[172] RLHF-V: Towards Trustworthy MLLMs via Behavior Alignment from Fine-grained Correctional Human Feedback

paper , data , code

TL;DR

I read this because.. : VLM + RLHF
task : MLLM
Problem :** Hallucination problem in MLLM. In the case of GPT4-V, 45.9% were hallucinations.
Idea :** Let’s learn DPO, but let’s make sure to correctly answer which segment is wrong.
input/output : {image, question} -> answer
architecture : The authors’ previous work, Muffin . Model based on BEiT-3 + 13B Vicnuna 1.0
objective : Slightly modified DPO, with slightly different weights for the log-propb part of the DPO loss term.
baseline : QwenVL-Chat, LLaVA, LLaVA1.5, Muffin, InstructBLIP, LLaVA-RLHF
data : human annotated 1.4K data
evaluation : Object HalBench, MMHAL-Bench, MHumanEval, LLaVA Bench, VQAv2
result : SOTA among open models in terms of hallucination (beats some GPT4Vs). For LLAVA Bench, LLavA-RLHF is better, but tied.
contribution : Efficient DPO learning. Data disclosure
etc. :

Details

overall

underlying challenges in human preference data

ambiguity There are two answers, each with its own advantages and disadvantages, and the question is which one to favor.
learning efficiency It is difficult to learn because it needs to give feedback for a long answer with one response, so it requires a lot of data, and this credit misallocation problem leads to problems such as reward hacking.

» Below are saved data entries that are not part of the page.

(* ===== verification/RoomEpochSafe.v ===== *)
(** Every handler preserves the epoch invariant. *)
From S2P Require Export RoomEpochInv.

(** The fields of the epoch invariant besides the members and the pending
    requests. *)
Definition clock_view (a : RoomActor) :=
  (ra_host_identity a, ra_epoch a, ra_chat_replay a, ra_state a, ra_pending_epoch a,
   ra_policy a, ra_epoch_key a, ra_pending_membership a).

Section epoch_safe.
Context `{PR : !Primitives} `{PL : !PrimitiveLaws} `{NF : !Nfc}.
Context (hid : HostIdentity) (Htotal : primitives_total).

Abbreviation J := (J hid).
Abbreviation epoch_ok := (epoch_ok hid).

Lemma J_split {A} (m : M A) :
  preserves room_ok m →
  (∀ s, J s.1 → wp m (λ o s', o ≠ Panic → epoch_ok s'.1) s) → preserves J m.
Proof.
  intros Hr He s Hs Ho. split; [by apply (Hr s (J_room_ok _ _ Hs))|by apply (He s Hs)].
Qed.

Lemma wp_J_epoch {A} (m : M A) s :
  wp m (λ o s', o ≠ Panic → J s'.1) s → wp m (λ o s', o ≠ Panic → epoch_ok s'.1) s.
Proof. apply wp_mono. intros o s' HJ Ho. by apply HJ. Qed.
(* ===== verification/HostDriver.v ===== *)
(** [src/app.rs], the host's side: the supervisor that owns a host session.

    The supervisor's loop draws the screen, drops stale connections and then
    handles what [select!] picked. A turn is given its environment: the
    reading of the clock, what the connections' queues answer to the sends of
    the turn, in order, and what the clipboard answers. Events for the room
    are collected in [hd_sent], messages a connection's queue took in
    [hd_delivered]. *)
From Stdlib Require Import Strings.String.
From S2P Require Export RoomTask AdmissionClient Screens HostNet.

Definition VIRTUAL_PORT : u16 := 80.

(** What a session is made of and never changes. *)
Record HostConfig := {
  hg_session_id : RoomSessionId;
  hg_host_identity : HostIdentity;
  hg_client_identity : MemberIdentity;
  hg_verifier : PasswordVerifier;
  hg_onion_address : rstring;
}.

Record HostConnection := {
  hx_admission : HostAdmission;
  hx_stage_since : Instant;
  hx_last_seen : Instant;
  hx_admitted : bool;
}.

Definition hx_put_admission (a : HostAdmission) (x : HostConnection) : HostConnection := {|
  hx_admission := a; hx_stage_since := hx_stage_since x; hx_last_seen := hx_last_seen x;
  hx_admitted := hx_admitted x |}.
Definition hx_put_times (stage_since last_seen : Instant) (admitted : bool) (x : HostConnection) : HostConnection := {|
  hx_admission := hx_admission x; hx_stage_since := stage_since; hx_last_seen := last_seen;
  hx_admitted := admitted |}.

Record HostDriver := {
  hd_chat : ChatSession;
  hd_token : list byte;
  hd_policy : JoinPolicy;
  hd_connections : gmap ConnectionId HostConnection;
  hd_guard : PasswordGuard;
  hd_network : HostNetwork;
  hd_app : App;
  hd_sent : list RoomEvent;
  hd_attempts : nat;
  hd_delivered : list (ConnectionId * Message);
}.

(** Field assignment. *)
Definition hd_put_chat (v : ChatSession) (d : HostDriver) : HostDriver := {|
  hd_chat := v; hd_token := hd_token d; hd_policy := hd_policy d; hd_connections := hd_connections d;
  hd_guard := hd_guard d; hd_network := hd_network d; hd_app := hd_app d; hd_sent := hd_sent d;
  hd_attempts := hd_attempts d; hd_delivered := hd_delivered d |}.
Definition hd_put_token (v : list byte) (d : HostDriver) : HostDriver := {|
  hd_chat := hd_chat d; hd_token := v; hd_policy := hd_policy d; hd_connections := hd_connections d;
  hd_guard := hd_guard d; hd_network := hd_network d; hd_app := hd_app d; hd_sent := hd_sent d;
  hd_attempts := hd_attempts d; hd_delivered := hd_delivered d |}.
Definition hd_put_policy (v : JoinPolicy) (d : HostDriver) : HostDriver := {|
  hd_chat := hd_chat d; hd_token := hd_token d; hd_policy := v; hd_connections := hd_connections d;
  hd_guard := hd_guard d; hd_network := hd_network d; hd_app := hd_app d; hd_sent := hd_sent d;
  hd_attempts := hd_attempts d; hd_delivered := hd_delivered d |}.
Definition hd_put_connections (v : gmap ConnectionId HostConnection) (d : HostDriver) : HostDriver := {|
  hd_chat := hd_chat d; hd_token := hd_token d; hd_policy := hd_policy d; hd_connections := v;
  hd_guard := hd_guard d; hd_network := hd_network d; hd_app := hd_app d; hd_sent := hd_sent d;
  hd_attempts := hd_attempts d; hd_delivered := hd_delivered d |}.
Definition hd_put_guard (v : PasswordGuard) (d : HostDriver) : HostDriver := {|
  hd_chat := hd_chat d; hd_token := hd_token d; hd_policy := hd_policy d; hd_connections := hd_connections d;
  hd_guard := v; hd_network := hd_network d; hd_app := hd_app d; hd_sent := hd_sent d;
  hd_attempts := hd_attempts d; hd_delivered := hd_delivered d |}.
Definition hd_put_network (v : HostNetwork) (d : HostDriver) : HostDriver := {|
  hd_chat := hd_chat d; hd_token := hd_token d; hd_policy := hd_policy d; hd_connections := hd_connections d;
  hd_guard := hd_guard d; hd_network := v; hd_app := hd_app d; hd_sent := hd_sent d;
  hd_attempts := hd_attempts d; hd_delivered := hd_delivered d |}.
Definition hd_put_app (v : App) (d : HostDriver) : HostDriver := {|
  hd_chat := hd_chat d; hd_token := hd_token d; hd_policy := hd_policy d; hd_connections := hd_connections d;
  hd_guard := hd_guard d; hd_network := hd_network d; hd_app := v; hd_sent := hd_sent d;
  hd_attempts := hd_attempts d; hd_delivered := hd_delivered d |}.
Definition hd_put_sent (v : list RoomEvent) (d : HostDriver) : HostDriver := {|
  hd_chat := hd_chat d; hd_token := hd_token d; hd_policy := hd_policy d; hd_connections := hd_connections d;
  hd_guard := hd_guard d; hd_network := hd_network d; hd_app := hd_app d; hd_sent := v;
  hd_attempts := hd_attempts d; hd_delivered := hd_delivered d |}.
Definition hd_put_attempts (v : nat) (d : HostDriver) : HostDriver := {|
  hd_chat := hd_chat d; hd_token := hd_token d; hd_policy := hd_policy d; hd_connections := hd_connections d;
  hd_guard := hd_guard d; hd_network := hd_network d; hd_app := hd_app d; hd_sent := hd_sent d;
  hd_attempts := v; hd_delivered := hd_delivered d |}.
Definition hd_put_delivered (v : list (ConnectionId * Message)) (d : HostDriver) : HostDriver := {|
  hd_chat := hd_chat d; hd_token := hd_token d; hd_policy := hd_policy d; hd_connections := hd_connections d;
  hd_guard := hd_guard d; hd_network := hd_network d; hd_app := hd_app d; hd_sent := hd_sent d;
  hd_attempts := hd_attempts d; hd_delivered := v |}.

Record Env := {
  env_now : Clock;
  env_queue : nat → TrySend;
  env_clipboard : Result unit rstring;
}.

(** The error a message is answered with. *)
Abbreviation HandlerError := (ErrorCode * rstring)%type (only parsing).
Abbreviation DM := (Comp HostDriver HandlerError) (only parsing).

fine-grained correctional human preference collection

Human annotation at the segment level. Correcting hallucinated segments. Before/after correction becomes $y_w$, $y_l$. In this case, the data comes from the instruction data source by making the image description prompt as GPT4 (?) and the answer is received via muffin (??).

The resulting data statistic is 64.4 words with 2.65 corrected segments. The hallucination types were objects (41.2%), positions (20.3%), numbers (16.5%), attributes (10.0%), actions (5.3%), and misc.